• WHAT TO WORK ON
Count lines holding the string "intros" in the data that follows. Reply with one number only.

========================================

(* ===== verification/Logger.v ===== *)
(** * The logger and its reports to Sentry ([pkg/logger/logger.go])

    [CustomCore] embeds a core of zap and reports entries of level error and
    above to Sentry before it passes them on.  The embedded core and the
    rendering of errors are parameters; the interface [zapcore.Core] is the
    record of its methods that the code uses.  A logger is its core: [Logger.With]
    replaces it by [core.With], and logging calls [Check] and then [Write] of
    every core that [Check] added. *)

From S2P Require Import Prelude GoStrings.
Local Open Scope Z_scope.

(** ** Entries *)

(** [zapcore.Level] *)
Definition InfoLevel : Z := 0.
Definition ErrorLevel : Z := 2.

Record Entry := mkLogEntry { entry_Level : Z; entry_Message : gostring }.

(** [zapcore.FieldType], as far as the code tells the types apart. *)
Inductive FieldType := StringType | Int64Type | Int32Type | Int16Type | Int8Type | ErrorType | OtherType.

(** [zapcore.Field]; [Interface] is used for errors only. *)
Record Field := mkField {
  field_Key : gostring; field_Type : FieldType; field_String : gostring;
  field_Integer : Z; field_Interface : error
}.

(** ** What Sentry gets *)

Inductive context_value := CString (s : gostring) | CInt (z : Z).

Record SentryEvent := mkSentryEvent {
  event_Message : gostring;
  exception_Type : gostring;
  exception_Value : gostring;
  exception_Frames : nat;
  event_details : gmap gostring context_value
}.

Section logger.
(** A core of zap, and [error.Error()]. *)
Context {core : Type}.
Context (Enabled : core -> Z -> bool) (With : list Field -> core -> core)
  (core_Write : core -> Entry -> list Field -> option error).
Context (Error_ : error -> gostring).

(** A core behind the interface: the embedded core itself or the wrapper. *)
Inductive Core := Plain (c : core) | CustomCore (c : core).

(** The methods promoted from the embedded core. *)
Definition Core_Enabled (c : Core) (level : Z) : bool :=
  match c with Plain c | CustomCore c => Enabled c level end.
Definition Core_With (fields : list Field) (c : Core) : Core :=
  match c with Plain c | CustomCore c => Plain (With fields c) end.

(** [checked] is the list of cores of the checked entry. *)
Definition Check (c : core) (entry : Entry) (checked : list Core) : list Core :=
  if Enabled c (entry_Level entry) then checked ++ [CustomCore c] else checked.

(** The loop over the fields: the context and the first error. *)
Fixpoint sentry_context (fields : list Field) (context : gmap gostring context_value) (err : option error)
    : gmap gostring context_value * option error :=
  match fields with
  | [] => (context, err)
  | f :: fields =>
      match field_Type f with
      | StringType => sentry_context fields (<[field_Key f := CString (field_String f)]> context) err
      | Int64Type | Int32Type | Int16Type | Int8Type =>
          sentry_context fields (<[field_Key f := CInt (field_Integer f)]> context) err
      | ErrorType =>
          let fieldErr := field_Interface f in
          sentry_context fields (<[field_Key f := CString (Error_ fieldErr)]> context)
            (match err with None => Some fieldErr | Some _ => err end)
      | OtherType => sentry_context fields (<[field_Key f := CString (field_String f)]> context) err
      end
  end.

(** The event; [None] is the panic of cutting four frames off a stack trace of
    fewer. *)
Definition sentry_event (frames : nat) (entry : Entry) (fields : list Field) : option SentryEvent :=
  let '(context, err) := sentry_context fields ∅ None in
  if (frames <? 4)%nat then None
  else Some (mkSentryEvent (entry_Message entry) (entry_Message entry)
               (match err with Some e => Error_ e | None => entry_Message entry end) (frames - 4) context).

(** [CustomCore.Write]: the error of the embedded core, and the captured events. *)
Definition Write (frames : nat) (c : core) (entry : Entry) (fields : list Field)
    : option (option error * list SentryEvent) :=
  let result := match core_Write c entry fields with
                | Some err => Some (ErrWrap (lit "failed to write entry: ") err)
                | None => None
                end in
  if ErrorLevel <=? entry_Level entry then
    ev ← sentry_event frames entry fields; Some (result, [ev])
  else Some (result, []).

(** [NewLogger]: [built] is the logger that the configuration of zap builds. *)
Definition NewLogger (built : result error core) (sentryEnabled : bool) : result error Core :=
  match built with
  | Err err => Err (ErrWrap (lit "error creating logger: ") err)
  | Ok c => Ok (if sentryEnabled then CustomCore c else Plain c)
  end.

(** ** Logging through a logger *)

(** The events that logging one entry captures. *)
Definition log_events (frames : nat) (l : Core) (entry : Entry) (fields : list Field) : option (list SentryEvent) :=
  match l with
  | Plain _ => Some []
  | CustomCore c =>
      match Check c entry [] with
      | [] => Some []
      | _ => option_map snd (Write frames c entry fields)
      end
  end.

(** ** Lemmas *)

(** The last value given for a key. *)
Definition field_value (f : Field) : context_value :=
  match field_Type f with
  | Int64Type | Int32Type | Int16Type | Int8Type => CInt (field_Integer f)
  | ErrorType => CString (Error_ (field_Interface f))
  | StringType | OtherType => CString (field_String f)
  end.

Definition field_error (f : Field) : option error :=
  match field_Type f with ErrorType => Some (field_Interface f) | _ => None end.

(** The details of an event: later fields replace earlier ones of their key. *)
Definition add_field (m : gmap gostring context_value) (f : Field) : gmap gostring context_value :=
  <[field_Key f := field_value f]> m.
Definition details (fields : list Field) : gmap gostring context_value := foldl add_field ∅ fields.

Lemma sentry_context_spec fields ctx err :
  sentry_context fields ctx err
  = (foldl add_field ctx fields,
     match err with Some _ => err | None => head (omap field_error fields) end).
Proof.
  revert ctx err. induction fields as [|f fields IH]; intros ctx err; simpl; [by destruct err|].
  unfold add_field at 2, field_value, field_error at 1. destruct (field_Type f); rewrite IH; try done; by destruct err.
Qed.

(** The values given for a key, in order. *)
Definition values_of (k : gostring) (fields : list Field) : list context_value :=
  omap (fun f => if decide (field_Key f = k) then Some (field_value f) else None) fields.

Lemma foldl_lookup fields m k :
  foldl add_field m fields !! k = match last (values_of k fields) with Some v => Some v | None => m !! k end.
Proof.
  revert m. induction fields as [|f fields IH]; intros m; [done|]. simpl. rewrite IH. unfold add_field, values_of.
  simpl. destruct (decide (field_Key f = k)) as [<-|Hne]; simpl; [|by rewrite lookup_insert_ne].
  rewrite lookup_insert_eq. rewrite last_cons. by destruct (last _).
Qed.

(** ** Properties *)

(** A logger made for Sentry reports every enabled entry of level error and
    above exactly once, with its message, the first error among its fields (or
    else the message) as the value and the last value of each key as details, and
    no other entry.  A child made with [With] reports nothing: the method is
    promoted from the embedded core and returns that core without the wrapper. *)
Theorem errors_reach_sentry built l frames entry fields
    (Hnew : NewLogger built true = Ok l) (Hframes : (4 <= frames)%nat) :
  log_events frames l entry fields
  = Some (if Core_Enabled l (entry_Level entry) && (ErrorLevel <=? entry_Level entry)
          then [mkSentryEvent (entry_Message entry) (entry_Message entry)
                  (from_option Error_ (entry_Message entry) (head (omap field_error fields))) (frames - 4)
                  (details fields)]
          else [])
  /\ (forall k, details fields !! k = last (values_of k fields))
  /\ forall fs, log_events frames (Core_With fs l) entry fields = Some [].
Proof.
  destruct built as [c|]; [|discriminate]. injection Hnew as <-. split_and!.
  - simpl. unfold Check. destruct (Enabled c (entry_Level entry)); [|done].
    unfold Write, sentry_event. destruct (ErrorLevel <=? entry_Level entry); [|done].
    rewrite sentry_context_spec. destruct (Nat.ltb_spec frames 4); [lia|]. simpl.
    by destruct (head (omap field_error fields)).
  - intros k. unfold details. rewrite foldl_lookup, lookup_empty. by destruct (last _).
  - done.
Qed.
End logger.

(** ** Witnesses *)

(** A core that is always enabled and drops what it is given. *)
Definition always (_ : unit) (_ : Z) : bool := true.
Definition dropped (_ : unit) (_ : Entry) (_ : list Field) : option error := None.
Definition keep_core (_ : list Field) (c : unit) : unit := c.
Definition no_text (_ : error) : gostring := lit "boom".
Definition error_entry : Entry := mkLogEntry ErrorLevel (lit "failed").
Definition error_fields : list Field := [mkField (lit "error") ErrorType [] 0 ErrCanceled].

Lemma errors_reach_sentry_witness :
  log_events always dropped no_text 9 (CustomCore tt) error_entry error_fields
  = Some [mkSentryEvent (lit "failed") (lit "failed") (lit "boom") 5 (details no_text error_fields)]
  /\ (forall k, details no_text error_fields !! k = last (values_of no_text k error_fields))
  /\ forall fs, log_events always dropped no_text 9 (Core_With keep_core fs (CustomCore tt)) error_entry error_fields
       = Some [].
Proof.
  apply (errors_reach_sentry always keep_core dropped no_text (Ok tt) (CustomCore tt) 9 error_entry error_fields);
    [reflexivity|lia].
Defined.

========================================

• WRITTEN RESPONSE
3